Muschamp is at Florida because he didn't want to wait around for Brown to retire at Texas. In fact, Muschamp has never been one to wait around for anything. When Saban left LSU for the Miami Dolphins after the 2004 season, Muschamp followed. Muschamp called the Dolphins' defenses in 2005, but when the time came to name a new defensive coordinator for the 2006 season, Saban passed over Muschamp in favor of NFL veteran Dom Capers. "I just made a mistake," Saban said in a May interview. Saban explained his own difficulties as a young defensive coordinator in Cleveland. He said he didn't want to put Muschamp through that meat grinder before he was ready. Saban now believes Muschamp was ready. "Dom did a wonderful job, but Will probably deserved to get that job," Saban said. "It was me trying to protect him. I wanted to give him another year or two before he was out there."

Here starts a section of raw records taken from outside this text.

(** * vs-base-kits: event emitter, disposable lifecycle and throttler

    A shallow embedding of [src/common/event.ts], [src/common/lifecycle.ts]
    and [src/common/throttler.ts], and the properties of the specification
    that are about them.

    Conventions.
    - JavaScript numbers that the code only uses as integers (listener
      counts, thresholds) are [Z] or [nat].
    - A callback supplied by a client is data: the list of actions its body
      performs on the emitter it is subscribed to (fire again, throw, or do
      something outside the emitter).
    - Everything a client can observe (a push on the delivery queue, a
      listener invocation, a console warning, ...) is appended to a
      chronological [trace]. *)

From Stdlib Require Import List ZArith String Bool Arith Lia.
Import ListNotations.

Set Implicit Arguments.

(** A thrown JavaScript value: some error, or the [MultiDisposeError] of
    [lifecycle.ts], which carries the errors it aggregates. *)
#[warnings="-register-all"]
Inductive Err :=
| Raised (message : string)
| MultiDisposeError (errors : list Err).

(** The result of running code that may throw; [OutOfFuel] is the
    artefact of bounding the recursion of reentrant code. *)
Inductive Outcome (S : Type) : Type :=
| Done (s : S)
| Thrown (err : Err) (s : S)
| OutOfFuel.

Arguments Done {S} s.
Arguments Thrown {S} err s.
Arguments OutOfFuel {S}.

(** ** Sequence Store *)

Module LinkedList.

(** Modelled from the spec: [linkedList.ts] is imported by [event.ts] but
    is not among the sources.  Section 4.1 describes an ordered container
    with append, removal by handle, iteration in insertion order, size,
    emptiness and clear.  The handle returned by [push] is represented by
    a predicate that recognises the pushed item. *)
Definition t (A : Type) := list A.

Definition empty {A} : t A := [].

Definition push {A} (x : A) (l : t A) : t A := l ++ [x].

Definition shift {A} (l : t A) : option (A * t A) :=
  match l with
  | [] => None
  | x :: r => Some (x, r)
  end.

Definition size {A} (l : t A) : nat := List.length l.

Definition isEmpty {A} (l : t A) : bool :=
  match l with [] => true | _ => false end.

Definition clear {A} (l : t A) : t A := [].

Definition remove {A} (is_node : A -> bool) (l : t A) : t A :=
  filter (fun x => negb (is_node x)) l.

Definition toList {A} (l : t A) : list A := l.

End LinkedList.

(** ** LeakageMonitor *)

Module Stacks.

(** [Map<string, number>]: iteration follows insertion order and [set] on
    a present key keeps its position, so an association list. *)
Definition t := list (string * Z).

Fixpoint get (k : string) (m : t) : option Z :=
  match m with
  | [] => None
  | (k', v) :: r => if String.eqb k k' then Some v else get k r
  end.

Fixpoint set (k : string) (v : Z) (m : t) : t :=
  match m with
  | [] => [(k, v)]
  | (k', v') :: r =>
      if String.eqb k k' then (k', v) :: r else (k', v') :: set k v r
  end.

(** [m.get(k) || 0] *)
Definition get_or_0 (k : string) (m : t) : Z :=
  match get k m with Some v => v | None => 0%Z end.

End Stacks.

(** One leak warning: the two [console.warn] calls of [check]. *)
Record Warning := mkWarning {
  warn_listenerCount : Z;
  warn_topCount : Z;
  warn_topStack : option string
}.

(** [_warnCountdown] is set to [threshold * 0.5], so it is a multiple of
    one half; [_warnCountdown2] holds twice its value. *)
Record LeakageMonitor := mkLeakageMonitor {
  customThreshold : option Z;
  _stacks : option Stacks.t;
  _warnCountdown2 : Z
}.

Definition newLeakageMonitor (custom : option Z) : LeakageMonitor :=
  mkLeakageMonitor custom None 0.

(** [!topStack]: undefined and the empty string are both falsy. *)
Definition falsy (s : option string) : bool :=
  match s with
  | None => true
  | Some s => String.eqb s EmptyString
  end.

(** One round of the loop that looks for the most frequent stack. *)
Definition top_step (acc : option string * Z) (entry : string * Z)
  : option string * Z :=
  let '(topStack, topCount) := acc in
  let '(stack, count) := entry in
  if falsy topStack || (topCount <? count)%Z then (Some stack, count) else acc.

Definition top_of (m : Stacks.t) : option string * Z :=
  fold_left top_step m (None, 0%Z).

Definition effective_threshold (global : Z) (custom : option Z) : Z :=
  match custom with
  | Some c => c
  | None => global
  end.

(** [LeakageMonitor.check]: the new monitor, the warning it logged if any,
    and whether it returned a remover (the remover decrements the count of
    [stack]). *)
Definition check (global : Z) (stack : string) (listenerCount : Z)
    (m : LeakageMonitor) : LeakageMonitor * option Warning * bool :=
  let threshold := effective_threshold global (customThreshold m) in
  if (threshold <=? 0)%Z || (listenerCount <? threshold)%Z then
    (m, None, false)
  else
    let stacks0 := match _stacks m with Some s => s | None => [] end in
    let count := Stacks.get_or_0 stack stacks0 in
    let stacks1 := Stacks.set stack (count + 1)%Z stacks0 in
    let countdown := (_warnCountdown2 m - 2)%Z in
    if (countdown <=? 0)%Z then
      let '(topStack, topCount) := top_of stacks1 in
      (mkLeakageMonitor (customThreshold m) (Some stacks1) threshold,
       Some (mkWarning listenerCount topCount topStack), true)
    else
      (mkLeakageMonitor (customThreshold m) (Some stacks1) countdown,
       None, true).

(** The closure returned by [check]. *)
Definition removeMonitor (stack : string) (m : LeakageMonitor)
  : LeakageMonitor :=
  let stacks0 := match _stacks m with Some s => s | None => [] end in
  let count := Stacks.get_or_0 stack stacks0 in
  mkLeakageMonitor (customThreshold m)
    (Some (Stacks.set stack (count - 1)%Z stacks0)) (_warnCountdown2 m).

(** [LeakageMonitor.dispose] *)
Definition disposeMonitor (m : LeakageMonitor) : LeakageMonitor :=
  match _stacks m with
  | Some _ => mkLeakageMonitor (customThreshold m) (Some []) (_warnCountdown2 m)
  | None => m
  end.

(** ** Emitter *)

Inductive Hook :=
| OnFirstListenerAdd
| OnFirstListenerDidAdd
| OnListenerDidAdd
| OnLastListenerRemove.

(** Which hooks are present, and the per-instance threshold.  A hook is
    only observed as having been called.  [_profName] (timing output) is
    left out. *)
Record EmitterOptions := mkOptions {
  onFirstListenerAdd : bool;
  onFirstListenerDidAdd : bool;
  onListenerDidAdd : bool;
  onLastListenerRemove : bool;
  leakWarningThreshold : option Z
}.

Section EmitterModel.

(** [T] is the type of events, [X] of the effects a callback has
    outside the emitter. *)
Variables T X : Type.

(** What the body of a callback does, in order. *)
Inductive Cmd :=
| CFire (w : T)       (* calls [fire(w)] on the emitter it listens to *)
| CThrow (err : Err)  (* throws *)
| CEffect (x : X).    (* anything else *)

Definition Callback := T -> list Cmd.

(** [lid] is the identity of the listener object. *)
Record Listener := mkListener {
  lid : nat;
  callback : Callback;
  stack : option string
}.

Inductive Obs :=
| OPush (l : nat) (e : T)     (* [_deliveryQueue.push([listener, event])] *)
| OInvoke (l : nat) (e : T)   (* [listener.invoke(event)] *)
| OEffect (x : X)
| OHook (h : Hook)
| OWarn (w : Warning).

(** [_cells] are the armed subscription cells ([SafeDisposable]) handed
    out by [event]: the listener, and the stack its monitor remover
    decrements when there is one. *)
Record Emitter := mkEmitter {
  _options : option EmitterOptions;
  _leakageMon : option LeakageMonitor;
  _disposed : bool;
  _deliveryQueue : option (LinkedList.t (Listener * T));
  _listeners : option (LinkedList.t Listener);
  _cells : list (nat * option string);
  nextLid : nat;
  trace : list Obs
}.

Definition set_leakageMon (m : option LeakageMonitor) (em : Emitter) :=
  mkEmitter (_options em) m (_disposed em) (_deliveryQueue em)
    (_listeners em) (_cells em) (nextLid em) (trace em).

Definition set_disposed (b : bool) (em : Emitter) :=
  mkEmitter (_options em) (_leakageMon em) b (_deliveryQueue em)
    (_listeners em) (_cells em) (nextLid em) (trace em).

Definition set_deliveryQueue (q : option (LinkedList.t (Listener * T)))
    (em : Emitter) :=
  mkEmitter (_options em) (_leakageMon em) (_disposed em) q
    (_listeners em) (_cells em) (nextLid em) (trace em).

Definition set_listeners (ls : option (LinkedList.t Listener))
    (em : Emitter) :=
  mkEmitter (_options em) (_leakageMon em) (_disposed em)
    (_deliveryQueue em) ls (_cells em) (nextLid em) (trace em).

Definition set_cells (c : list (nat * option string)) (em : Emitter) :=
  mkEmitter (_options em) (_leakageMon em) (_disposed em)
    (_deliveryQueue em) (_listeners em) c (nextLid em) (trace em).

Definition set_nextLid (n : nat) (em : Emitter) :=
  mkEmitter (_options em) (_leakageMon em) (_disposed em)
    (_deliveryQueue em) (_listeners em) (_cells em) n (trace em).

Definition log (os : list Obs) (em : Emitter) :=
  mkEmitter (_options em) (_leakageMon em) (_disposed em)
    (_deliveryQueue em) (_listeners em) (_cells em) (nextLid em)
    (trace em ++ os).

Definition has_hook (sel : EmitterOptions -> bool) (em : Emitter) : bool :=
  match _options em with
  | Some o => sel o
  | None => false
  end.

Definition call_hook (sel : EmitterOptions -> bool) (h : Hook)
    (em : Emitter) : Emitter :=
  if has_hook sel em then log [OHook h] em else em.

(** [new Emitter(options)], with [_globalLeakWarningThreshold = global]
    at that moment. *)
Definition newEmitter (global : Z) (options : option EmitterOptions)
  : Emitter :=
  mkEmitter options
    (if (0 <? global)%Z then
       Some (newLeakageMonitor
               (match options with
                | Some o => leakWarningThreshold o
                | None => None
                end))
     else None)
    false None None [] 0 [].

Definition listeners_of (em : Emitter) : list Listener :=
  match _listeners em with Some ls => LinkedList.toList ls | None => [] end.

After leaving Saban's staff, Muschamp went to Auburn as defensive coordinator. Florida athletic director Jeremy Foley learned quickly who he was when Muschamp's defense stoned Urban Meyer's offense twice in two years. In 2006, Auburn handed eventual national champ Florida its only loss. In 2007, the Tigers shut down eventual Heisman Trophy winner Tim Tebow in an upset win at Florida Field. Later that season, Muschamp's defense held Saban's first Alabama team to 225 yards and 10 points in an Iron Bowl win. Saban exacted his revenge on Muschamp in January 2010, when the Crimson Tide beat Texas for the BCS title in Pasadena, Calif.

Don't expect either coach to get sentimental when they meet at midfield before Saturday's game. It isn't their style. On Monday a television reporter tried to make Muschamp get philosophical about his relationship with Saban by describing their relationship as a "master vs. Padawan thing." Muschamp, as one might expect, is not enough of a Star Wars geek to appreciate the reference. "I watched Star WarsI [a geek would know the first movie was actually Episode Four] and after that, I watched The Empire Strikes Back, and that's it," Muschamp said with a smile. "I ain't seen nothing since that. I don't know what a Padawan is. You didn't call me a bad name, did you?"

At that point, Muschamp had clearly had his fill of Saban questions. But he had warned everyone earlier in his news conference. "He and I will not take one snap Saturday night," Muschamp said.

But each team will bear its coach's stamp and play with its coach's personality, so it will be fascinating to see exactly what the student learned from the master. Besides, that reporter may have been onto something with her awkward Jedi reference. When Padawan Luke Skywalker trains with master Yoda on Dagobah in The Empire Strikes Back, Yoda offers some harsh advice. "Try not," Yoda says. "Do. Or do not. There is no try."

Sounds like something Saban or Muschamp might have said at practice this week.